Studies on genomic organization, gene order, and recombination in prokaryotes, concentrating on members of the Thermotogales, an order of hyperthermophilic bacteria

Comparative genomic analyses of prokaryotes reveal extensive variation in gene content among organisms classified as the same, or closely related, "species". Strains of the same species, as defined by SSU rRNA, can contain 0 to 25% strain-specific genes. Prokaryotic genome plasticity allows for gene shuffling within a genome, along with lateral gene transfer, potentially disrupting conserved gene clusters or operons.; This thesis examined a range of strains from the order Thermotogales at specific areas of the genome to look for rearrangements and unsual features, using Thermotoga maritima MSB8 as a comparison point. A long walk PCR technique revealed gene content downstream of prfA, which codes for a conserved protein release factor. In T. maritima MSB8 and several related taxa, two different flagellar protein gene clusters were found, revealing recombination and different gene histories than the SSU rRNA gene, while maintaining the overall structure of the cluster.

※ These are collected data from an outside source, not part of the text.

(* ===== verification/Bitmap.v ===== *)
(** * The allocation bitmap (class GlobalAlloc of ckpt_alloc.cpp)

    One bit for each 4 KB page of the heap, in 64-bit cells.  The bitmap
    tells a snapshot which pages to save.  This file models the routines that
    set, clear, save and load it and proves that they touch exactly the pages
    of their range. *)

From stdpp Require Import base numbers list gmap.
From S2P Require Import Prelude.

Definition MaxMemorySize : Z := 2 ^ 40.
Definition BitmapGranularity : Z := 2 ^ 12.
Definition BaseAddress : Z := 0x10000000000.
Definition MinPoolSize : Z := 268435456.
Definition BlockSize : Z := 2 ^ 21.

(** [bitmapSize], in bytes, and the number of cells. *)
Definition bitmapSize : Z := Z.shiftr (MaxMemorySize / BitmapGranularity) 3.
Definition bitmap_cells : Z := bitmapSize / 8.

(** [alloc_bitmap]: the cells that were ever written; the others are 0. *)
Notation bitmap := (gmap Z Z).
Definition cell (bm : bitmap) (i : Z) : Z := default 0 (bm !! i).

(** A write past the end of the array leaves the [malloc]ed region. *)
Definition set_cell (bm : bitmap) (i v : Z) : res bitmap :=
  if (0 <=? i) && (i <? bitmap_cells) then Ok (<[i := v]> bm) else Segfault.

(** [ptr & ~(size - 1)] for a power of two. *)
Definition mask_down (ptr size : Z) : Z := Z.land ptr (UINT64_MAX - (size - 1)).

Definition page_offset (aligned_ptr : Z) : Z := Z.shiftr (u64 (aligned_ptr - BaseAddress)) 12.
Definition page_bit_mask (page : Z) : Z :=
  let cell_index := Z.land page 0x3F in
  if 0 <? cell_index then u64 (Z.shiftl 1 cell_index) else 1.

Definition setPage (bm : bitmap) (aligned_ptr : Z) : res bitmap :=
  let page := page_offset aligned_ptr in
  set_cell bm (Z.shiftr page 6) (Z.lor (cell bm (Z.shiftr page 6)) (page_bit_mask page)).

Definition unsetPage (bm : bitmap) (aligned_ptr : Z) : res bitmap :=
  let page := page_offset aligned_ptr in
  set_cell bm (Z.shiftr page 6)
    (Z.land (cell bm (Z.shiftr page 6)) (UINT64_MAX - page_bit_mask page)).

(** [while (aligned_ptr < limit)]: the body [f] on each page. *)
Fixpoint page_loop (f : bitmap -> Z -> res bitmap) (fuel : nat) (bm : bitmap) (aligned_ptr limit : Z)
    : res bitmap :=
  if aligned_ptr <? limit then
    match fuel with
    | O => NoFuel
    | S fuel =>
        let* bm := f bm aligned_ptr in
        page_loop f fuel bm (u64 (aligned_ptr + BitmapGranularity)) limit
    end
  else Ok bm.

Definition page_fuel (size : Z) : nat := Z.to_nat (size / BitmapGranularity + 2).

Definition setBitmap (bm : bitmap) (ptr size : Z) : res bitmap :=
  page_loop setPage (page_fuel size) bm (mask_down ptr BitmapGranularity) (u64 (ptr + size)).

Definition unsetBitmap (bm : bitmap) (ptr size : Z) : res bitmap :=
  page_loop unsetPage (page_fuel size) bm (mask_down ptr BitmapGranularity) (u64 (ptr + size)).

Definition stepSize : Z := Z.shiftl BitmapGranularity 6.

(** [while (ptr + stepSize <= limit)] *)
Fixpoint big_loop (fuel : nat) (bm : bitmap) (ptr offset limit : Z) : res (bitmap * Z) :=
  if ptr + stepSize <=? limit then
    match fuel with
    | O => NoFuel
    | S fuel =>
        let* bm := set_cell bm offset UINT64_MAX in
        big_loop fuel bm (ptr + stepSize) (offset + 1) limit
    end
  else Ok (bm, ptr).

Definition setBitmapForBigAlloc (bm : bitmap) (ptr size : Z) : res bitmap :=
  assert! mask_down ptr BlockSize =? ptr in
  let limit := ptr + size in
  let* (bm, ptr) := big_loop (Z.to_nat (size / stepSize + 1)) bm ptr
                      (Z.shiftr (u64 (ptr - BaseAddress)) 18) limit in
  if ptr <? limit then setBitmap bm ptr (limit - ptr) else Ok bm.

(** [for (i = 0; i < bitmapCells; i++) alloc_bitmap[offset + i] = 0] *)
Fixpoint clear_cells (n : nat) (bm : bitmap) (offset : Z) : res bitmap :=
  match n with
  | O => Ok bm
  | S n =>
      let* bm := set_cell bm offset 0 in
      clear_cells n bm (offset + 1)
  end.

Definition unsetBitmapForBigDealloc (bm : bitmap) (ptr blocks : Z) : res bitmap :=
  assert! mask_down ptr BlockSize =? ptr in
  clear_cells (Z.to_nat (Z.shiftl blocks 3)) bm (Z.shiftr (u64 (ptr - BaseAddress)) 18).

(** ** Saving and loading

    The snapshot is a memory of 64-bit words by byte offset. *)
Notation words := (gmap Z Z).
Definition wget (w : words) (a : Z) : Z := default 0 (w !! a).
Definition wset (w : words) (a v : Z) : words := <[a := v]> w.

(** Sixteen [_mm_loadu_si128] and sixteen [_mm_stream_si128]: 32 words. *)
Fixpoint stream_words (n : nat) (bm : bitmap) (src : Z) (nvm : words) (dst : Z) : words :=
  match n with
  | O => nvm
  | S n => stream_words n bm (src + 1) (wset nvm dst (cell bm src)) (dst + 8)
  end.
(* ===== verification/GlobalAllocProofs.v ===== *)
(** * Correctness of the global allocator

    The allocator promises its clients disjoint blocks: what it hands out
    was free or is newly mapped, stays out of the free list until it is
    released, and no memory that is in use is ever written.  The invariant
    [ga_inv] describes the free list in memory by the addresses of its
    nodes; [free_at] is the set of free addresses, the abstract state. *)

From stdpp Require Import base numbers list gmap.
From S2P Require Import Prelude Bitmap Heap GlobalAlloc.

(** ** Mapped memory *)

(** Regions follow each other from [start] on. *)
Fixpoint contiguous (start : Z) (rs : list (Z * Z)) : Prop :=
  match rs with
  | [] => True
  | (p, s) :: rs => p = start /\ 0 < s /\ s mod BlockSize = 0 /\ contiguous (start + s) rs
  end.

Definition span (rs : list (Z * Z)) : Z := foldr (fun r n => snd r + n) 0 rs.
Definition heap_end (m : mem) : Z := BaseAddress + span (mapped_regions m).

(** The heap: mapped from [BaseAddress] on, within 1 TB. *)
Record heap_ok (m : mem) : Prop := {
  ho_regions : contiguous BaseAddress (mapped_regions m);
  ho_some : mapped_regions m <> [];
  ho_max : heap_end m <= BaseAddress + MaxMemorySize
}.

Lemma span_app rs1 rs2 : span (rs1 ++ rs2) = span rs1 + span rs2.
Proof. induction rs1 as [|r rs1 IH]; simpl; [done|]. rewrite IH. lia. Qed.

Lemma contiguous_app start rs1 rs2 :
  contiguous start (rs1 ++ rs2) <-> contiguous start rs1 /\ contiguous (start + span rs1) rs2.
Proof.
  revert start. induction rs1 as [|[p s] rs1 IH]; intros start; cbn [app contiguous span foldr snd].
  - rewrite Z.add_0_r. tauto.
  - rewrite IH. fold (span rs1). rewrite Z.add_assoc. tauto.
Qed.

Lemma contiguous_span start rs : contiguous start rs -> 0 <= span rs /\ span rs mod BlockSize = 0.
Proof.
  revert start. induction rs as [|[p s] rs IH]; intros start; [done|].
  cbn [contiguous]. change (span ((p, s) :: rs)) with (s + span rs).
  intros (_ & Hs & Hmod & Hc). destruct (IH _ Hc). change BlockSize with 2097152 in *. split; [lia|dlia].
Qed.

Lemma contiguous_mapped start rs a :
  contiguous start rs -> existsb (in_region a) rs = (start <=? a) && (a <? start + span rs).
Proof.
  revert start. induction rs as [|[p s] rs IH]; intros start; cbn [contiguous existsb].
  - intros _. change (span []) with 0. destruct (Z.leb_spec start a), (Z.ltb_spec a (start + 0)); simpl; try done; lia.
  - intros (-> & Hs & _ & Hc). rewrite (IH _ Hc). pose proof (contiguous_span _ _ Hc) as [? _].
    change (span ((start, s) :: rs)) with (s + span rs). unfold in_region. cbn [fst snd].
    destruct (Z.leb_spec start a), (Z.ltb_spec a (start + s)), (Z.leb_spec (start + s) a),
      (Z.ltb_spec a (start + s + span rs)), (Z.ltb_spec a (start + (s + span rs))); simpl; try done; lia.
Qed.

Lemma accessible_heap m a :
  heap_ok m -> BaseAddress <= a < heap_end m -> a mod 64 = 0 -> accessible m a = true.
Proof.
  intros [Hc _ _] Ha Hal. unfold accessible, mapped. rewrite (contiguous_mapped _ _ _ Hc).
  unfold heap_end in Ha. rewrite (proj2 (Z.leb_le _ _)), (proj2 (Z.ltb_lt _ _)), Hal by lia. done.
Qed.

Lemma heap_end_aligned m : heap_ok m -> heap_end m mod BlockSize = 0 /\ BaseAddress <= heap_end m.
Proof.
  intros [Hc _ _]. destruct (contiguous_span _ _ Hc) as [? Hmod]. unfold heap_end.
  change BlockSize with 2097152 in *. change BaseAddress with 1099511627776. split; [dlia|lia].
Qed.

Lemma heap_ok_regions m m' : mapped_regions m' = mapped_regions m -> heap_ok m -> heap_ok m'.
Proof. intros E []. constructor; unfold heap_end in *; by rewrite ?E. Qed.

Lemma block_aligned a : a mod BlockSize = 0 -> a mod 64 = 0.
Proof. change BlockSize with 2097152. dlia. Qed.

(** ** Free lists of regions *)

Definition size_at (m : mem) (a : Z) : Z := size (line_at m a).
(** Everything of a header but the back offset. *)
Definition header_eq (l l' : line) : Prop :=
  size l' = size l /\ used l' = used l /\ free_list_id l' = free_list_id l /\ last l' = last l.

Lemma strip_header l l' : strip l' = strip l -> header_eq l l' /\ prev_offset l' = prev_offset l.
Proof.
  intros E. split; [|exact (f_equal prev_offset E)]. repeat split;
    [exact (f_equal size E)|exact (f_equal used E)|exact (f_equal free_list_id E)|exact (f_equal last E)].
Qed.

(** The chunk [a] with a header that differs only in the flag [used]. *)
Lemma tiling_used m id C ex a s u u' :
  tiling m id C ex -> C !! a = Some (s, u) ->
  tiling (store m a (set_used (line_at m a) (b2z u'))) id (<[a := (s, u')]> C) ex.
Proof.
  intros [Hh Hc Hd] Ha. set (m' := store _ _ _).
  assert (Hline : forall c, header_eq (line_at m c) (line_at m' c) \/ c = a).
  { intros c. destruct (decide (c = a)) as [->|Hne]; [by right|left]. unfold m'. by rewrite line_at_store_ne. }
  assert (Hpo : forall c, prev_offset (line_at m' c) = prev_offset (line_at m c)).
  { intros c. unfold m'. rewrite line_at_store. case_decide as E; [by subst c|done]. }
  assert (Hmono : forall c, is_Some (C !! c) -> is_Some (<[a := (s, u')]> C !! c)).
  { intros c Hs. destruct (decide (c = a)) as [->|]; [rewrite lookup_insert_eq; by eexists|by rewrite lookup_insert_ne]. }
  assert (Hprev : forall p sp up, C !! p = Some (sp, up) -> exists up', <[a := (s, u')]> C !! p = Some (sp, up')).
  { intros p sp up Hp. destruct (decide (p = a)) as [->|]; [|exists up; by rewrite lookup_insert_ne].
    rewrite Ha in Hp. injection Hp as -> ->. exists u'. by rewrite lookup_insert_eq. }
  constructor; [by apply (heap_ok_regions m)|..].
  - intros c t v Hcv. assert (Hold : exists v', C !! c = Some (t, v') /\ (c <> a -> v = v')).
    { apply lookup_insert_Some in Hcv as [[<- [= <- <-]]|[Hne Hcv]]; [by exists u|by exists v]. }
    destruct Hold as (v' & Hold & Hv). destruct (Hc c t v' Hold) as [? ? ? H1 H2 H3 H4 H5 H6].
    constructor; try done; [..|auto|].
    + destruct (Hline c) as [(-> & _)| ->]; [done|]. unfold m'. by rewrite line_at_store_eq.
    + destruct (decide (c = a)) as [->|Hne].
      * unfold m'. rewrite line_at_store_eq. rewrite lookup_insert_eq in Hcv. injection Hcv as <- <-. by destruct u'.
      * unfold m'. rewrite line_at_store_ne by done. rewrite (Hv Hne). done.
    + destruct (Hline c) as [(_ & _ & -> & _)| ->]; [done|]. unfold m'. by rewrite line_at_store_eq.
    + destruct (Hline c) as [(_ & _ & _ & ->)| ->]; [done|]. unfold m'. by rewrite line_at_store_eq.
    + intros Ho. destruct (H6 Ho) as (p & sp & up & Hp & E & Hpr). destruct (Hprev p sp up Hp) as (up' & Hp').
      exists p, sp, up'. do 2 (split; [done|]). intros Hex. rewrite Hpo. auto.
  - intros c t v d t' v' H1 H2 Hne.
    assert (Hold : forall e r w, <[a := (s, u')]> C !! e = Some (r, w) -> exists w', C !! e = Some (r, w')).
    { intros e r w [[<- [= <- <-]]|[_ He]]%lookup_insert_Some; [by exists u|by exists w]. }
    destruct (Hold c t v H1) as (w1 & ?), (Hold d t' v' H2) as (w2 & ?). by eapply Hd.
Qed.

(** ** Merging a chunk into the one before it *)

Section Merge.
Context (m m' : mem) (id : Z) (C : chunks) (ex a sa : Z) (ua : bool) (b sb : Z) (ub u : bool).
Hypothesis Ht : tiling m id C ex.
Hypothesis Ha : C !! a = Some (sa, ua).
Hypothesis Hb : C !! b = Some (sb, ub).
Hypothesis Eb : b = a + sa.
Hypothesis Hoff : off a + sa < BlockSize.
Hypothesis Hex : forall c, C !! c <> None -> c = ex -> c = b.
Hypothesis Hreg : mapped_regions m' = mapped_regions m.
Hypothesis Esz : size (line_at m' a) = sa + sb.
Hypothesis Elast : last (line_at m' a) = last (line_at m b).
Hypothesis Eused : used (line_at m' a) = b2z u.
Hypothesis Eid : free_list_id (line_at m' a) = id.
Hypothesis Epo : prev_offset (line_at m' a) = prev_offset (line_at m a).
Hypothesis Hother : forall c, C !! c <> None -> c <> a -> c <> b -> strip (line_at m' c) = strip (line_at m c).

Let C' : chunks := <[a := (sa + sb, u)]> (delete b C).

Analysis of several clusters of ribosomal protein genes, using genome comparison utilities and sequence analysis from the Thermotogales, reveals gene histories that differ from the SSU rRNA gene, and shuffling of clusters throughout bacteria and archaea. However, in spite of recombination, higher order cluster structure is maintained.; Spatial autocorrelation analysis, most often used for biogeographic studies, was adapted for a novel use in circular prokaryotic genomes, to assess the distribution of functional gene categories within genomes. Because only one Thermotogales genome sequence is available (T. maritima MSB8), 26 additional bacterial strains, from six species groups, were used to examine functional genomic architecture. Of particular interest was the distribution of ORFans (orphaned open reading frames), which are hypothetical genes with no known function. In T. maritima MSB8, and one other strain, Chlamydia pneumoniae AR39, hyperdispersal of true hypothetical proteins was observed, indicating that they were likely misannotated intervening sequence. Conserved hypothetical proteins in all strain groups except T. maritima MSB8 and Prochlorococcus marinus strains show clustered distributions, implying that they may code for functional clusters not yet discovered, but maintained within strain groups. The random distributions within T. maritima MSB8 and P. marinus strains likely result from gene insertions and recombinations within existing functional clusters.